The final rankings of the 2014 Winter Olympics Women's Ice Hockey Tournament are as follows:

| Rank | Team |
|---|---|
| 1st place, gold medalist(s) | Canada |
| 2nd place, silver medalist(s) | United States |
| 3rd place, bronze medalist(s) | Switzerland |
| 4 | Sweden |
| 5 | Finland |
| 6 | Germany |
| 7 | Japan |
| DSQ | Russia |

The Russian team was disqualified for the doping. The IIHF was requested by the IOC to modify their results, and the 6th and 7th place were reallocated.

==Statistics==
===Scoring leaders===
List shows the top skaters sorted by points, then goals.

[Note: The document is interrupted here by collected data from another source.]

(* ===== verification/MemoryAnalysis.v ===== *)
(** * The memory analysis

    src/src/analyzer/memory.cpp: the memory counters, maps and agent samples of a
    trace, merged by sampling tick, and the sums over the categories of an agent
    sample.  The three record kinds are read through iterators; reading or moving
    one that is at its end is undefined in the source and a fault of its own
    here. *)

From S2P Require Import Prelude Bytes WireFormat Compression Event Completeness TraceData TraceReader TraceTime EventStream StreamContract StreamTheorems.

(** ** Windows *)

Record MemoryWindow : Set := { mw_from : WindowBound; mw_to : option WindowBound }.

Definition snapshot_at_or_after (bound : WindowBound) (header : FileHeader) (ticks : Z)
    : result exn bool :=
  match wb_time bound with
  | None => Ok true
  | Some time => order ← compare_trace_time ticks header time; Ok (negb (is_less order))
  end.

Definition snapshot_before (bound : WindowBound) (header : FileHeader) (ticks : Z)
    : result exn bool :=
  match wb_time bound with
  | None => Ok true
  | Some time => order ← compare_trace_time ticks header time; Ok (is_less order)
  end.

Definition snapshot_in_window (window : MemoryWindow) (header : FileHeader) (ticks : Z)
    : result exn bool :=
  after ← snapshot_at_or_after (mw_from window) header ticks;
  if negb after then Ok false else
  match mw_to window with
  | None => Ok true
  | Some to => snapshot_before to header ticks
  end.

(** ** Merging by tick *)

Record MemorySnapshot : Set := {
  ms_monotonic_ticks : Z;
  ms_counters : option MemoryCounters;
  ms_map : option MemoryMap;
  ms_agent : option AgentMemory;
}.

Record MemoryAnalysisResult : Set := {
  mar_trace : EventStreamResult;
  mar_window : MemoryWindow;
  snapshots : list MemorySnapshot;
}.

Inductive memory_fault : Set := Stopped (f : fault) | PastTheEnd.

Definition stopped {A} (m : result exn A) : result memory_fault A :=
  match m with Ok a => Ok a | Throw e => Throw (Stopped (Thrown e)) end.

(** An iterator is what is left of its vector. *)
Definition ticks_at {A} (ticks : A → Z) (it : list A) : Z :=
  match it with record :: _ => ticks record | [] => u64_max end.

(** [if (due) { part = *it; }] and [if (due) { ++it; }] *)
Definition take_if {A} (due : bool) (it : list A) : result memory_fault (option A) :=
  if due then match it with record :: _ => Ok (Some record) | [] => Throw PastTheEnd end else Ok None.
Definition advance_if {A} (due : bool) (it : list A) : result memory_fault (list A) :=
  if due then match it with _ :: it => Ok it | [] => Throw PastTheEnd end else Ok it.

Fixpoint merge_loop (fuel : nat) (window : MemoryWindow) (header : FileHeader)
    (counters_at : list MemoryCounters) (map_at : list MemoryMap) (agent_at : list AgentMemory)
    (collected : list MemorySnapshot) : result memory_fault (list MemorySnapshot) :=
  match fuel with
  | O => Throw (Stopped OutOfFuel)
  | S fuel =>
      if match counters_at, map_at, agent_at with [], [], [] => true | _, _, _ => false end
      then Ok collected
      else
        let counters_ticks := ticks_at mc_monotonic_ticks counters_at in
        let map_ticks := ticks_at mm_monotonic_ticks map_at in
        let agent_ticks := ticks_at am_monotonic_ticks agent_at in
        let ticks := Z.min counters_ticks (Z.min map_ticks agent_ticks) in
        inside ← stopped (snapshot_in_window window header ticks);
        collected ←
          (if (inside : bool) then
             counters ← take_if (counters_ticks =? ticks) counters_at;
             map ← take_if (map_ticks =? ticks) map_at;
             agent ← take_if (agent_ticks =? ticks) agent_at;
             Ok (collected ++ [{| ms_monotonic_ticks := ticks; ms_counters := counters;
                                  ms_map := map; ms_agent := agent |}])
           else Ok collected);
        counters_at ← advance_if (counters_ticks =? ticks) counters_at;
        map_at ← advance_if (map_ticks =? ticks) map_at;
        agent_at ← advance_if (agent_ticks =? ticks) agent_at;
        merge_loop fuel window header counters_at map_at agent_at collected
  end.

(** Every turn moves an iterator. *)
Definition merge_fuel (counters : list MemoryCounters) (maps : list MemoryMap)
    (agents : list AgentMemory) : nat :=
  S (length counters + length maps + length agents).

(** The callbacks only collect, so what they collected is read off the calls. *)
Definition analyze_memory {L : CompressionLibrary} (input : istream) (window : MemoryWindow)
    (options : EventStreamOptions) : result memory_fault MemoryAnalysisResult :=
  match analyze_event_stream input options with
  | (Throw e, _) => Throw (Stopped e)
  | (Ok trace, calls) =>
      let counters := counters_of calls in
      let maps := maps_of calls in
      let agents := agents_of calls in
      merged ← merge_loop (merge_fuel counters maps agents) window (esr_file_header trace)
                 counters maps agents [];
      Ok {| mar_trace := trace; mar_window := window; snapshots := merged |}
  end.

(** ** Agent memory *)

Definition kAgentMemoryCategoryFlagExact : Z := 1.

Record AgentMemoryTotals : Set := {
  total_reserved_bytes : Z;
  total_resident_bytes : Z;
  exact : bool;
}.

Definition add_category (totals : AgentMemoryTotals) (category : AgentMemoryCategorySample)
    : AgentMemoryTotals :=
  {| total_reserved_bytes := wrap64 (total_reserved_bytes totals + amc_reserved_bytes category);
     total_resident_bytes := wrap64 (total_resident_bytes totals + amc_resident_bytes category);
     exact := exact totals && negb (Z.land (amc_flags category) kAgentMemoryCategoryFlagExact =? 0) |}.

Definition agent_memory_totals (memory : AgentMemory) : result exn AgentMemoryTotals :=
  validate_agent_memory memory ;;
  Ok (foldl add_category
        {| total_reserved_bytes := 0; total_resident_bytes := 0; exact := true |}
        (am_categories memory)).

Definition application_memory_estimate (snapshot : MemorySnapshot) : result exn Z :=
  match ms_counters snapshot, ms_agent snapshot with
  | Some counters, Some agent =>
      totals ← agent_memory_totals agent;
      let agent_resident := total_resident_bytes totals in
      let working_set := working_set_bytes counters in
      Ok (if working_set <=? agent_resident then 0 else working_set - agent_resident)
  | _, _ => Ok 0
  end.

| Player | GP | G | A | Pts | +/− | PIM | POS |
|---|---|---|---|---|---|---|---|
| FIN Michelle Karvinen | 6 | 5 | 2 | 7 | +4 | 4 | F |
| SWE Pernilla Winberg | 6 | 3 | 4 | 7 | +3 | 2 | F |
| USA Amanda Kessel | 5 | 3 | 3 | 6 | +8 | 0 | F |
| USA Hilary Knight | 5 | 3 | 3 | 6 | +1 | 6 | F |
| USA Kendall Coyne | 5 | 2 | 4 | 6 | +8 | 2 | F |
| USA Brianna Decker | 5 | 2 | 4 | 6 | +8 | 6 | F |
| RUS Yekaterina Smolentseva | 5 | 2 | 4 | 6 | 0 | 2 | F |
| USA Alexandra Carpenter | 5 | 4 | 1 | 5 | −1 | 2 | F |
| GER Franziska Busch | 5 | 3 | 2 | 5 | −4 | 2 | F |
| CAN Marie-Philip Poulin | 5 | 3 | 2 | 5 | +6 | 0 | F |

GP = Games played; G = Goals; A = Assists; Pts = Points; +/− = Plus/minus; PIM = Penalties in minutes; POS = Position
Source: IIHF.com

===Leading goaltenders===
Only the top five goaltenders, based on save percentage, who have played at least 40% of their team's minutes, are included in this list.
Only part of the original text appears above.